I can’t resist spelling out the applications of this kind of work in true Mind Hacks fashion…actually, I’ll let Ian do it for me:

…the computer graphic faces generated by this project will be useful in an applied setting, as they will allow controlled alterations of perceived personality in faces. The use of computer generated characters (avatars) that successfully elicit personality judgements of the designer‚Äôs (or user‚Äôs) choosing may increase the usability of, and satisfaction with, computer interfaces. With the increasing use of avatars in many forms of human computer interaction, the current project has value as a first step towards the principled use of facial characteristics in computer graphic avatar design…

As a coda, I should add that the possibility I held out above, that it’s personality that is presently morphing our faces is stronger than mere conjecture; studies from the 80s show that couples grow more alike over time in physical appearance, and it’s no great step to say that those that smile together wrinkle together in the same way.
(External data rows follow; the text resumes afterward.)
(* ===== verification/Points.v ===== *)
(** * The positions of the data points (ChartNew.js)

    [initPassVariableData_part2]: once the chart's area and scale are known,
    every point of the data gets its place on the canvas, by the way its dataset
    is drawn. *)

From stdpp Require Import base list strings gmap.
From Stdlib Require Import ZArith Lia SpecFloat Reals Lra.
From S2P Require Import Prelude Num Binary64 Value Options OptionValue Format Scale Easing Stats Canvas.

Open Scope string_scope.
Open Scope list_scope.
Open Scope Z_scope.

(** ** What the positions depend on *)

(** The variables of the drawing function, [othervars]. *)
Record vars : Type := {
  xAxisPosY : num;
  yAxisPosX : num;
  valueHop : num;
  nbValueHop : num;
  scaleHop : num;
  zeroY : num;
  calculatedScale : scale;
  logarithmic : jsval;
  scaleHop2 : num;
  zeroY2 : num;
  calculatedScale2 : scale;
  logarithmic2 : jsval;
  availableHeight : num;
  barWidth : num;
  midPosX : num;
  midPosY : num;
  maxSize : num;
  int_radius : num;
  ext_radius : num
}.

(** The scale of an axis as a field of a point. *)
Definition scale_object (s : scale) : jsval :=
  VObj [("steps", VNum (steps s)); ("stepValue", VNum (stepValue s)); ("graphMin", VNum (graphMin s));
        ("labels", VArr (map VStr (scale_labels s)))].

Section Points.

Context `{MathLib}.

(** The limits of the abscissas: [data.xBegin] and [data.xEnd], or the labels. *)
Definition limit_label (given : jsval) (label : option jsval) : num :=
  if is_undefined given then (of_Z 1 * to_num (default VUndef label))%num else to_num given.

(** The abscissa of a point: given by the dataset's [xPos], or by its label.
    For a position between two points the function calls itself without the
    positions of the axis, so that the result of that call is not a number. *)
Definition xPos (c : config) (labels : list jsval) (xBegin xEnd : jsval) (d : dataset)
    (iteration yAxisPosX valueHop nbValueHop : num) : res num :=
  let zeroValue := fnum c "zeroValue" in
  let by_label := (yAxisPosX + valueHop * iteration)%num in
  let k := Math_floor (iteration + zeroValue)%num in
  let xs := (ds_props d).["xPos"] in
  if String.eqb (typeof xs) "object" then
    let* x := get_index xs k in
    if is_undefined x then Ok by_label
    else
      let width := (valueHop * nbValueHop)%num in
      let deb := limit_label xBegin (head labels) in
      let fin := limit_label xEnd (last labels) in
      let fin := if (fin <= deb)%num then (deb + of_Z 100)%num else fin in
      if (of_Z 1 * to_num x >= deb)%num && (to_num x <= fin)%num then
        let p1 := (yAxisPosX + width * ((of_Z 1 * to_num x - deb) / (fin - deb)))%num in
        let p2 := if (Math_abs (iteration - k) > zeroValue)%num then NaN else p1 in
        Ok (p1 + (iteration - k) * (p2 - p1))%num
      else Ok by_label
  else Ok by_label.

(** ** Lines *)

(** The axis of a dataset of a line: its scale, the height of a step, of the
    zero line, and whether it is logarithmic. *)
Definition axis_vars (v : vars) (d : dataset) : num * num * scale * jsval :=
  if on_second_axis d then (scaleHop2 v, zeroY2 v, calculatedScale2 v, logarithmic2 v)
  else (scaleHop v, zeroY v, calculatedScale v, logarithmic v).

(** A point of a line; [first] is the first point of its dataset, which has the
    extremes of the line, unless this is that point. *)
Definition line_point (c : config) (tpchart : chart_type) (labels : list jsval) (xBegin xEnd : jsval) (v : vars)
    (d : dataset) (j : nat) (value : jsval) (first : option config) (o : config) : res config :=
  let '(hop, zero, sc, log) := axis_vars v d in
  let* x := xPos c labels xBegin xEnd d (of_Z (Z.of_nat j)) (yAxisPosX v) (valueHop v) (nbValueHop v) in
  let yAxisPos := (xAxisPosY v - zero)%num in
  let bar := bool_decide (tpchart = Bar) in
  let x := if bar then (x + valueHop v / of_Z 2)%num else x in
  let left := if bar then (yAxisPosX v + valueHop v / of_Z 2)%num else yAxisPosX v in
  let offset k := VNum (calculateOffset log (fnum o k) sc hop - zero)%num in
  let '(hi, lo) := match first with
                   | None => (offset "lmaxvalue", offset "lminvalue")
                   | Some f => (f.["lmaxvalue_offset"], f.["lminvalue_offset"])
                   end in
  let o := set_fields [
    ("xAxisPosY", VNum (xAxisPosY v)); ("yAxisPosX", VNum left);
    ("valueHop", VNum (valueHop v)); ("nbValueHop", VNum (nbValueHop v));
    ("scaleHop", VNum hop); ("zeroY", VNum zero);
    ("calculatedScale", scale_object sc); ("logarithmic", log);
    ("xPos", VNum x); ("yAxisPos", VNum yAxisPos);
    ("lmaxvalue_offset", hi); ("lminvalue_offset", lo)] o in
  let o := if is_undefined value then o
           else let y := (calculateOffset log (to_num value) sc hop - zero)%num in
                set_fields [("yPosOffset", VNum y); ("posY", VNum (yAxisPos - y)%num)] o in
  Ok (set_fields [
    ("posX", VNum x); ("v9", VNum x); ("v10", o.["posY"]);
    ("annotateStartPosX", VNum x); ("annotateEndPosX", VNum x);
    ("annotateStartPosY", VNum (xAxisPosY v));
    ("annotateEndPosY", VNum (xAxisPosY v - availableHeight v)%num);
    ("D1A", VUndef); ("D1B", VUndef)] o).

(** ** Radars *)

(** The line through two points, and the direction across it. *)
Definition spoke_line (zeroValue x0 y0 x1 y1 : num) : list (string * jsval) :=
  if (Math_abs (x0 - x1) < zeroValue)%num
  then [("D1A", VUndef); ("D1B", VUndef); ("D2A", VInt 0)]
  else
    let a := ((y0 - y1) / (x0 - x1))%num in
    [("D1A", VNum a); ("D1B", VNum (nneg a * x0 + y0)%num);
     ("D2A", if (Math_abs a >= zeroValue)%num then VNum (nneg (of_Z 1 / a))%num else VUndef)].

(** A point of a radar; [above] is the same point of the first dataset, where
    the extreme is looked up for all points but the first. *)
Definition radar_point (c : config) (v : vars) (npoints j : nat) (value : jsval) (above : config) (o : config)
    : config :=
  let rotationDegree := (of_Z 2 * Math_PI / of_Z (Z.of_nat npoints))%num in
  let angle := (fnum c "startAngle" * Math_PI / of_Z 180 - of_Z (Z.of_nat j) * rotationDegree)%num in
  let offset := calculateOffset c.["logarithmic"] (to_num value) (calculatedScale v) (scaleHop v) in
  let ox := (Math_cos angle * offset)%num in
  let oy := (Math_sin angle * offset)%num in
  let ex := (midPosX v + Math_cos angle * maxSize v)%num in
  let ey := (midPosY v - Math_sin angle * maxSize v)%num in
  set_fields ([
    ("midPosX", VNum (midPosX v)); ("midPosY", VNum (midPosY v));
    ("int_radius", VInt 0); ("ext_radius", VNum (maxSize v)); ("radiusOffset", VNum (maxSize v));
    ("calculated_offset", VNum offset); ("offsetX", VNum ox); ("offsetY", VNum oy);
    ("v9", VNum (midPosX v + ox)%num); ("v10", VNum (midPosY v - oy)%num);
    ("posX", VNum (midPosX v + ox)%num); ("posY", VNum (midPosY v - oy)%num);
    ("calculated_offset_max",
      if (j =? 0)%nat
      then VNum (calculateOffset c.["logarithmic"] (fnum o "lmaxvalue") (calculatedScale v) (scaleHop v))
      else above.["calculated_offset_max"]);
    ("annotateStartPosX", VNum (midPosX v)); ("annotateEndPosX", VNum ex);
    ("annotateStartPosY", VNum (midPosY v)); ("annotateEndPosY", VNum ey)]
    ++ spoke_line (fnum c "zeroValue") (midPosX v) (midPosY v) ex ey) o.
6 thoughts on “Morph your personality”

  1. I believe the item you refer to as a PAA is more properly called a PAD, a Personal Analog Device. Please don’t make this mistake again…
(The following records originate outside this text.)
(* ===== verification/Lines.v ===== *)
(** * Drawing lines (ChartNew.js)

    [drawLinesDataset] draws the lines of a line chart, and of the datasets of a
    bar chart that are lines: the line through the points, the area below it,
    the markers, the annotations and the texts of the points.  Its local
    variables and the canvas it draws on are the state [tracing]; a throw keeps
    what was drawn before it. *)

From stdpp Require Import base list strings gmap.
From Stdlib Require Import ZArith Lia SpecFloat.
From S2P Require Import Prelude Num Binary64 Value Options OptionValue Format Scale Easing Animation Stats Canvas.

Open Scope string_scope.
Open Scope list_scope.
Open Scope Z_scope.

(** ** State *)

Record tracing : Type := {
  drawn : list canvas_op;                 (** what the context was told so far *)
  pts : list num;                         (** the points of a curve *)
  firstpt : option nat;                   (** the first point of the line, [None] for -1 *)
  lastxPos : num;
  prevAnimPc : progress;
  currentAnimPc : option progress;
  annotated : list (nat * nat)            (** the points appended to [jsGraphAnnotate] *)
}.

Definition set_drawn (l : list canvas_op) (s : tracing) : tracing :=
  {| drawn := l; pts := pts s; firstpt := firstpt s; lastxPos := lastxPos s; prevAnimPc := prevAnimPc s;
     currentAnimPc := currentAnimPc s; annotated := annotated s |}.
Definition set_pts (l : list num) (s : tracing) : tracing :=
  {| drawn := drawn s; pts := l; firstpt := firstpt s; lastxPos := lastxPos s; prevAnimPc := prevAnimPc s;
     currentAnimPc := currentAnimPc s; annotated := annotated s |}.
Definition set_firstpt (f : option nat) (s : tracing) : tracing :=
  {| drawn := drawn s; pts := pts s; firstpt := f; lastxPos := lastxPos s; prevAnimPc := prevAnimPc s;
     currentAnimPc := currentAnimPc s; annotated := annotated s |}.
Definition set_lastxPos (x : num) (s : tracing) : tracing :=
  {| drawn := drawn s; pts := pts s; firstpt := firstpt s; lastxPos := x; prevAnimPc := prevAnimPc s;
     currentAnimPc := currentAnimPc s; annotated := annotated s |}.
Definition set_prevAnimPc (p : progress) (s : tracing) : tracing :=
  {| drawn := drawn s; pts := pts s; firstpt := firstpt s; lastxPos := lastxPos s; prevAnimPc := p;
     currentAnimPc := currentAnimPc s; annotated := annotated s |}.
Definition set_currentAnimPc (p : progress) (s : tracing) : tracing :=
  {| drawn := drawn s; pts := pts s; firstpt := firstpt s; lastxPos := lastxPos s; prevAnimPc := prevAnimPc s;
     currentAnimPc := Some p; annotated := annotated s |}.
Definition annotate (i j : nat) (s : tracing) : tracing :=
  {| drawn := drawn s; pts := pts s; firstpt := firstpt s; lastxPos := lastxPos s; prevAnimPc := prevAnimPc s;
     currentAnimPc := currentAnimPc s; annotated := annotated s ++ [(i, j)] |}.

Definition no_tracing : tracing :=
  {| drawn := []; pts := []; firstpt := None; lastxPos := of_Z (-1); prevAnimPc := progress_of n0 n0;
     currentAnimPc := None; annotated := [] |}.

Abbreviation tracer := (eff tracing).

Definition emit (l : list canvas_op) : tracer unit := eff_modify (fun s => set_drawn (drawn s ++ l) s).

(** [if (b) m] *)
Definition eff_when {S} (b : bool) (m : eff S unit) : eff S unit := if b then m else eff_ret tt.

(** An element of an array of numbers: outside it is [undefined], which is not a
    number in the arithmetic that follows. *)
Definition elem (l : list num) (k : Z) : num := if k <? 0 then NaN else default NaN (l !! Z.to_nat k).

Section Lines.

Context `{MathLib}.
Context (callback : positive -> string -> Z -> Z -> jsval -> res jsval).
Context (eval_template : string -> list (string * jsval) -> res string).

(** [ctx.measureText(text).width] with a font. *)
Context (measureText : string -> string -> num).

(** The context's scales, and its alignments when the drawing starts. *)
Context (s : ctx_scales) (align0 baseline0 : string).

Context (c : config) (data : chart_data) (statData : gmap (nat * nat) config).

(** ** Access to the data *)

(** [statData[i][v]] *)
Definition stat_at (i : nat) (v : jsval) : res config :=
  match index_of_num (to_num v) with
  | Some k => match statData !! (i, k) with Some o => Ok o | None => Throw TypeError end
  | None => Throw TypeError
  end.

Definition stat (i : nat) (v : jsval) : tracer config := eff_lift (stat_at i v).
Definition stat_Z (i : nat) (j : Z) : tracer config := stat i (VInt j).

(** An option of dataset [i] at point [j]; [own] is the dataset's own value. *)
Definition point_option (rescale : num) (reference : string) (own : jsval) (k : string) (i : nat) (j : Z)
    (othervars : jsval) : tracer jsval :=
  eff_lift (setOptionValue callback rescale reference own c.[k] (Z.of_nat i) j othervars).

Definition nullvalue : jsval := VObj [("nullvalue", VNull)].
Definition nullValue : jsval := VObj [("nullValue", VBool true)].

(** The position of a point at a stage of its animation. *)
Definition y_at (o : config) (m : num) : num := (fnum o "yAxisPos" - m * fnum o "yPosOffset")%num.

(** ** Curves *)

Definition getControlPoints (x0 y0 x1 y1 x2 y2 t : num) : list num :=
  let dist ax ay bx by_ := Math_sqrt (Math_pow (ax - bx) (of_Z 2) + Math_pow (ay - by_) (of_Z 2))%num in
  let d01 := dist x1 y1 x0 y0 in
  let d12 := dist x2 y2 x1 y1 in
  let fa := (t * d01 / (d01 + d12))%num in
  let fb := (t - fa)%num in
  [x1 + fa * (x0 - x2); y1 + fa * (y0 - y2); x1 - fb * (x0 - x2); y1 - fb * (y0 - y2)]%num.

(** The control points for the knots [0, 2, .., n - 4] of [pts]. *)
Definition control_points (p : list num) (n : Z) (t : num) : list num :=
  concat (map (fun k => let ti := 2 * Z.of_nat k in
                        getControlPoints (elem p ti) (elem p (ti + 1)) (elem p (ti + 2)) (elem p (ti + 3))
                          (elem p (ti + 4)) (elem p (ti + 5)) t)
              (seq 0 (Z.to_nat ((n - 1) / 2)))).

Definition within (y minimumpos maximumpos : num) : num := Math_max (Math_min y minimumpos) maximumpos.

Definition spline_curves (p cp : list num) (minimumpos maximumpos : num) : list canvas_op :=
  let len := Z.of_nat (length p) in
  map (fun k => let ti := 2 + 2 * Z.of_nat k in
                BezierCurveTo (elem cp (2 * ti - 2)) (within (elem cp (2 * ti - 1)) minimumpos maximumpos)
                  (elem cp (2 * ti)) (within (elem cp (2 * ti + 1)) minimumpos maximumpos)
                  (elem p (ti + 2)) (elem p (ti + 3)))
      (seq 0 (Z.to_nat ((len - 4) / 2))).

(** The variables [i] and [j] are those of [drawLinesDataset]. *)
Definition drawSpline (i : nat) (j : Z) (d : dataset) (t minimumpos maximumpos : num) : tracer unit :=
  let! p := eff_gets pts in
  let n := Z.of_nat (length p) in
  let p := p ++ [of_Z 2 * elem p (n - 2) - elem p (n - 4)]%num in
  let p := p ++ [of_Z 2 * elem p (n - 1) - elem p (n - 3)]%num in
  do! eff_modify (set_pts p) in
  if n =? 4 then emit [MoveTo (elem p 0) (elem p 1); LineTo (elem p 2) (elem p 3)]
  else
    let cp := control_points p n t in
    do! emit [BeginPath] in
    let! color := point_option (of_Z 1) "STROKECOLOR" (ds_props d).["strokeColor"] "defaultStrokeColor" i j nullvalue in
    do! emit [SetStrokeStyle color; SetLineWidth (VNum (line s c "datasetStrokeWidth"));
              MoveTo (elem p 0) (elem p 1);
              QuadraticCurveTo (elem cp 0) (within (elem cp 1) minimumpos maximumpos) (elem p 2) (elem p 3)] in
    let! dash := point_option (of_Z 1) "LINEDASH" (ds_props d).["datasetStrokeStyle"] "datasetStrokeStyle" i j nullvalue in
    emit ([SetLineDash (lineStyleFn (to_str dash))] ++ spline_curves p cp minimumpos maximumpos ++ [Stroke]).

Definition bezier (i : nat) : tracer bool :=
  let! b := point_option (of_Z 1) "BEZIERCURVE" VUndef "bezierCurve" i (-1) nullValue in
  eff_ret (truthy b).

Definition initbz (i : nat) (x y : num) : tracer unit :=
  let! b := bezier i in eff_when b (eff_modify (set_pts [x; y])).

Definition traceLine (i : nat) (x y : num) : tracer unit :=
  let! b := bezier i in
  if b then eff_modify (fun t => set_pts (pts t ++ [x; y]) t) else emit [LineTo x y].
  2. Cool Mind Hacks stories

    Here is one about your brain acting on information, in this case sensing fear in eyes, with ultra-fast response times.
    And this other story about stereotyping — making judgments about the personality of strangers based on their appearance. Apparen…

  3. It’s also the Hipster PDA according to some folk. Give it a few years for the technology to become established and the market will thin out, and we’ll just be left with the market leader. Until someone steps in with an anti-monopoly suit. They’ve got to stop bundling that pencil with the pad….
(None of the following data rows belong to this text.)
Definition draw_stacked_bar (animPc : num) (i : nat) (d : dataset) (j : nat) : tracer unit :=
  let! m := bar_progress c data animPc i j in
  if no_bar d j then eff_ret tt
  else
    let! o := stat_Z statData i (Z.of_nat j) in
    let! ends := stack_ends c statData grown_up "yPosBottom" "yPosTop" o j m in
    let '(botBar, topBar) := ends in
    do! bar_styles callback c i j d m o.["xPosLeft"] (VNum botBar) o.["xPosRight"] (VNum topBar) in
    eff_when (negb (m == n0)%num && negb (botBar == topBar)%num)
      (fill_bar callback c i j d (stacked_outline (fnum o "xPosLeft") botBar (fnum o "xPosRight") topBar)).

Let stacked_x (i j : nat) (o : config) : tracer num :=
  text_x callback s c i j (fnum o "xPosLeft") (fnum o "xPosLeft" + barWidth / of_Z 2)%num (fnum o "xPosLeft" + barWidth)%num.

Let stacked_y (i j : nat) (o : config) : tracer num :=
  text_y callback s c i j (fun p => fnum o "yPosBottom" - p)%num
    (fun p => (fnum o "yPosTop" + fnum o "yPosBottom") / of_Z 2 - p)%num (fun p => fnum o "yPosTop" - p)%num.

Definition draw_stacked_text (i j : nat) (o : config) : tracer unit :=
  stacked_text callback eval_template measureText s align0 baseline0 c i j o [BeginPath; BeginPath]
    (let! x := stacked_x i j o in let! y := stacked_y i j o in eff_ret (x, y))
    (fun xy => xy.2 > topNotUsableSize m)%num.
(* ===== verification/Radars.v ===== *)
(** * Radars (ChartNew.js)

    [Radar]: everything before the animation, and the frames.  Fonts that are set only
    to measure a text are not recorded. *)

From stdpp Require Import base list strings gmap.
From Stdlib Require Import ZArith Lia SpecFloat.
From S2P Require Import Prelude Num Value Options OptionValue Format Scale Easing Animation.
From S2P Require Import Stats Canvas Cross Legend Layout Axes Points Lines LineChart Bars Segments Pies.

Open Scope string_scope.
Open Scope list_scope.
Open Scope Z_scope.

(** A radar that is ready for its animation. *)
Record radar_chart : Type := {
  ra_config : config;
  ra_data : chart_data;
  ra_measures : measures;
  ra_bounds : bounds;
  ra_scale : scale;
  ra_midX : num;
  ra_midY : num;
  ra_maxSize : num;
  ra_scaleHop : num;
  ra_stats : gmap (nat * nat) config
}.

Definition radar_layout (c : config) : layout_kind :=
  {| reverseLegend_ := true; reverseAxis := false; drawAxis := false; drawLegendOnData_ := true;
     legendBox_ := c.["datasetFill"] |}.

Definition radar_vars (midX midY size hop : num) (sc : scale) : vars := {|
  xAxisPosY := NaN; yAxisPosX := NaN; valueHop := NaN; nbValueHop := NaN; scaleHop := hop; zeroY := NaN;
  calculatedScale := sc; logarithmic := VUndef; scaleHop2 := NaN; zeroY2 := NaN; calculatedScale2 := no_scale;
  logarithmic2 := VUndef; availableHeight := NaN; barWidth := NaN; midPosX := midX; midPosY := midY; maxSize := size;
  int_radius := NaN; ext_radius := NaN |}.

(** [data.datasets[0].data.length] *)
Definition first_length (data : chart_data) : res nat :=
  match datasets data with d :: _ => Ok (length (ds_data d)) | [] => Throw TypeError end.

(** A range without values becomes one around zero. *)
Definition radar_range (zeroValue up low : num) : num * num :=
  let '(up, low) := if (up < low)%num then (n0, n0) else (up, low) in
  if (Math_abs (up - low) < zeroValue)%num then
    let '(up, low) := if (Math_abs up < zeroValue)%num then (lit 9 (-1), nneg (lit 9 (-1))) else (up, low) in
    if (up > n0)%num then (up * lit 11 (-1), low * lit 9 (-1))%num else (up * lit 9 (-1), low * lit 11 (-1))%num
  else (up, low).

Section Radars.

Context `{MathLib}.
Context (toLocaleTimeString : jsval -> string).
Context (callback : positive -> string -> Z -> Z -> jsval -> res jsval).
Context (eval_template : string -> list (string * jsval) -> res string).
Context (measureText : string -> string -> num).
Context (s : ctx_scales) (align0 baseline0 : string).
Context (width height canvas_width canvas_height : num).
  4. The personality research you mention above is very dated, it has been around (in simplified form) for over 50 years. Unfortuately some fields of science get stuck in their own “local minima” and fail to move on. That is not to say that a good deal of valuable work has not been done there, it has, its just that it is now very old.
    The current state of the art is in neuroscience and computational neuroscience (as an analogy psychology is similar to looking at a server from the outside to determine how it works whereas neuroscience opens the lid and sticks measuring devices into the motherboard).
    As a point of interest, the work Ian is planning to do (graphical model that can display personality, age and gender consistant facial gestures) has already been done although published in the Artificial Intelligence field. You can find more information at http://www.neon.ai . Disclaimer, this is my personal research.

  5. Hmm… Is your point that it’s long been settled that personality can be reliably found in the face ? As far as I can see, that isn’t so and recent reviews of the area* suggest the same thing. The issue may be old hat, but it isn’t resolved. An awful lot of things are old hat (I understand that some of those greeks were quite interested in the mental world) but that doesn’t mean that they’re not of continued interest.
    Perhaps you feel that the technology end of this is merely reinventing the wheel: the computation of a set of vectors along which faces can be transformed to have a psychophysical effect, delimited to a single personality factor. If so I’d be interested to hear of where it was done first.
    If you want to compare dicks between psychologists and neuroscientists thats absolutely fine by me. It’s a common enough game we play down my way, between the Institute of Cognitive Neuroscience and the psychology dept up the road. It tends to end with the agreement that neuroscience is the new kid in town, with lots of exciting toys. But no matter how sharp the cutting edge, you need to know where you need to put the knife to be any use. To continue the analogy, at present a good deal of neuroscience is more Michael Myers than skilled surgeon. That’s why people curious about the mind and brain welcome research from all domains.
    Thanks for the link by the way. Unfortunately, I can’t find much details about any research in there, more a series of adverts for various products. It would be great to have some links to some published work on this.